Records for this task:
(** One entry [name] of the sorted listing: the test of
    [iter_audio_files], made when the generator reaches the entry, and
    the loop body.  The outcome is returned for the statements below; the
    program keeps the tallies only. *)
Definition process_item (E : Env) (cfg : Config) (name : str) (r : Run)
  : Outcome * Run :=
  match inbox (world r) !! name with
  | Some (File d) =>
      if negb (bool_decide (lower (py_suffix name) ∈ AUDIO_EXTS))
      then (NotCandidate, r)
      else
        match sha256_file E (world r) name with
        | Raise e => (HashFailed e, record_failure E name (lit "hash_error") e r)
        | Ok file_hash =>
            if bool_decide (file_hash ∈ done_hashes r) then
              let r := incr_skipped r in
              (Skipped,
               if move_skipped cfg
               then on_world (λ w, (path_replace name w).2) r
               else r)
            else
              let stamp := date_stamp_for_filename E d in
              let cleaned_stem := safe_stem (py_stem name) in
              let base_name := stamp ++ [SP] ++ cleaned_stem in
              let txt_path :=
                make_unique_txt_path (transcripts (world r)) base_name in
              match try_block E cfg name d file_hash stamp txt_path
                      (mkLoc r name false) with
              | (Ok _, l) => (Transcribed, finally l)
              | (Raise e, l) =>
                  let r1 := record_failure E name (lit "transcribe_error") e (run l) in
                  let r2 := on_world (print (lit "Failed " ++ name ++ lit "  "
                                              ++ exn_str E e)) r1 in
                  (Failed e,
                   finally (mkLoc r2 (working_audio l) (created_temp l)))
              end
        end
  | _ => (NotCandidate, r)
  end.
Lemma coordination_events (fuel base : nat) (tp once : Z)
    (coord : list event) (b : bool) (e : event) :
  coordination fuel base tp once coord b -> In e coord ->
  (exists d, e = Sys (Load (Tp_done tp)) d)
  \/ e = Act (Store (Tp_skip tp) NULL)
  \/ (exists rt, e = Sys (Terminate tp) rt).
Proof.
  intros H Hin. destruct H.
  - apply in_app_or in Hin. destruct Hin as [Hin | [Hin | []]].
    + apply repeat_spec in Hin. left. eauto.
    + left. eauto.
  - apply repeat_spec in Hin. left. eauto.
  - destruct Hin as [Hin | [Hin | []]]; eauto.
Qed.

(** The run of [classify] that ends a reaped path, in one statement. *)
Lemma classify_end (ws : Z) (w1 w : world) (o : Outcome) :
  runState (classify env ws) w1 = (o, w) ->
  nolog (tr w)
  = nolog (tr w1)
    ++ (if reads_exceeded ws then [Sys (Load Var_exceeded) (env (next w1))]
        else [])
  /\ o = if reads_exceeded ws
         then evalState (switch_exceeded ws (env (next w1))) w1
         else SB_FAILURE.
Proof.
  intros H. pose proof (classify_trace ws w1) as T.
  pose proof (classify_value ws w1) as V.
  unfold execState, evalState in T, V. rewrite H in T, V. cbn in T, V.
  split; [exact T | exact V].
Qed.

End Paths.

(** Splits a membership in an explicit path into its cases. *)
Ltac in_path H :=
  unfold started, released, reaped, cleaned in H;
  repeat match type of H with
         | context [if ?a =? ?b then _ else _] => destruct (a =? b)
         end;
  repeat (rewrite in_app_iff in H); cbn [In] in H;
  repeat match type of H with
         | _ \/ _ => destruct H as [H | H]
         end;
  try discriminate H; try contradiction;
  try (match type of H with
       | In _ _ =>
           eapply coordination_events in H; [| eassumption];
           destruct H as [[? H] | [H | [? H]]]; discriminate H
       end).


(** ** Replaying resources along a path *)

Section Replay.

Context {S : Type} (step : S -> event -> S).

Lemma fold_left_neutral (l : list event) (s : S) :
  Forall (neutral step) l -> fold_left step l s = s.
Proof.
  intros H. revert s. induction H as [| e l He _ IH]; intros s; cbn.
  - reflexivity.
  - rewrite He. apply IH.
Qed.

Lemma fold_left_nolog (t : list event) (s : S) :
  (forall l, neutral step (Log l)) ->
  fold_left step t s = fold_left step (nolog t) s.
Proof.
  intros H. revert s. induction t as [| e t IH]; intros s; cbn.
  - reflexivity.
  - destruct e; cbn; try apply IH. rewrite H. apply IH.
Qed.

Lemma coordination_neutral (env : nat -> Z) (fuel base : nat) (tp once : Z)
    (coord : list event) (b : bool) (s : S) :
  (forall l r, neutral step (Sys (Load l) r)) ->
  (forall l v, neutral step (Act (Store l v))) ->
  (forall t r, neutral step (Sys (Terminate t) r)) ->
  coordination env fuel base tp once coord b ->
  fold_left step coord s = s.
Proof.
  intros HL HS HT Hc. apply fold_left_neutral. apply Forall_forall.
  intros e He.
  destruct (coordination_events env _ _ _ _ _ _ e Hc He)
    as [[d ->] | [-> | [rt ->]]]; auto.
Qed.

Exercise details:
For each line of the material that contains the word "else", make a copy.

Answer area:
      else
               else r)
            else
        else [])
         else SB_FAILURE.
         | context [if ?a =? ?b then _ else _] => destruct (a =? b)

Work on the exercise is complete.